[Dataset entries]
#####
Lemma benign_leaf_command `{F64Text} `{LeafLaws} c args ctx : benign (leaf_command c args ctx).
Proof.
  assert (benign match collection_command (ctx_env ctx) c args, value_command (ctx_env ctx) c args with
    | Some m, _ | None, Some m => m
    | None, None => panic "malformed command"
    end) as Hb.
  { destruct (collection_command (ctx_env ctx) c args) eqn:Hc;
      [by eapply benign_collection_command|].
    destruct (value_command (ctx_env ctx) c args) eqn:Hv; [by eapply benign_value_command|benign]. }
  destruct c; try exact Hb. apply leaf_benign.
Qed.

Lemma benign_unwrap {A} (o : option A) : benign (unwrap o).
Proof. unfold unwrap. benign. Qed.
Lemma benign_found msg r : benign (found msg r).
Proof. unfold found. benign. Qed.
Lemma benign_invoke_context ctx args : benign (invoke_context ctx args).
Proof. unfold invoke_context. benign. Qed.
Lemma benign_capture_set em k v : benign (capture_set em k v).
Proof. unfold capture_set. benign. Qed.
#[export] Hint Resolve benign_unwrap benign_found benign_invoke_context benign_capture_set
  : benign.
Lemma benign_capture_all em t r : benign (capture_all em t r).
Proof. unfold capture_all. benign. Qed.
Lemma benign_wrap {A} msg (m : M A) : benign m -> benign (wrap msg m).
Proof. intros. unfold wrap. benign. Qed.
#[export] Hint Resolve benign_capture_all benign_wrap : benign.
Lemma benign_run_delete em l v : benign (run_delete em l v).
Proof. unfold run_delete. benign. Qed.
#[export] Hint Resolve benign_run_delete : benign.
(** The parser reads an escaped segment into [current]. *)
Lemma parse_var_segment s : forall rest fuel current parts,
  string_forallb (fun a => negb (Ascii.eqb a char_lbracket)) s = true ->
  (String.length (escape_path_segment s +:+ rest) < fuel)%nat ->
  exists fuel', (String.length rest < fuel')%nat /\
    parse_var_loop fuel (escape_path_segment s +:+ rest) current parts =
    parse_var_loop fuel' rest (current +:+ s) parts.
Proof.
  induction s as [|a s IH]; intros rest fuel current parts Hs Hf.
  { exists fuel. by rewrite append_nil_r. }
  simpl in Hs. apply andb_true_iff in Hs as [Ha Hs]. apply negb_true_iff in Ha.
  rewrite <- (string_snoc_append current a s).
  specialize (fun f => IH rest f (string_snoc current a) parts Hs).
  assert (forall e, parse_var_loop fuel (e +:+ rest) current parts =
      parse_var_loop (pred fuel) (escape_path_segment s +:+ rest) (string_snoc current a) parts ->
      (String.length (escape_path_segment s +:+ rest) < pred fuel)%nat ->
    exists fuel', (String.length rest < fuel')%nat /\
      parse_var_loop fuel (e +:+ rest) current parts =
      parse_var_loop fuel' rest (string_snoc current a +:+ s) parts) as Hstep.
  { intros e He Hl. rewrite He. by apply IH. }
  destruct fuel as [|fuel]; [lia|]. apply Hstep; simpl in *;
    destruct (Ascii.eqb_spec a char_backslash) as [->|Hb]; try (simpl in Hf; lia); try done;
    destruct (Ascii.eqb_spec a char_dot) as [->|Hd]; try (simpl in Hf; lia); try done.
  simpl. by rewrite (proj2 (Ascii.eqb_neq _ _) Hb), (proj2 (Ascii.eqb_neq _ _) Hd), Ha.
Qed.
#####
--- THE TASK ---
Filter the entries and keep only the lines holding "unfold".

--- RESULT OF THE EXERCISE ---
Proof. unfold unwrap. benign. Qed.
Proof. unfold found. benign. Qed.
Proof. unfold invoke_context. benign. Qed.
Proof. unfold capture_set. benign. Qed.
Proof. unfold capture_all. benign. Qed.
Proof. intros. unfold wrap. benign. Qed.
Proof. unfold run_delete. benign. Qed.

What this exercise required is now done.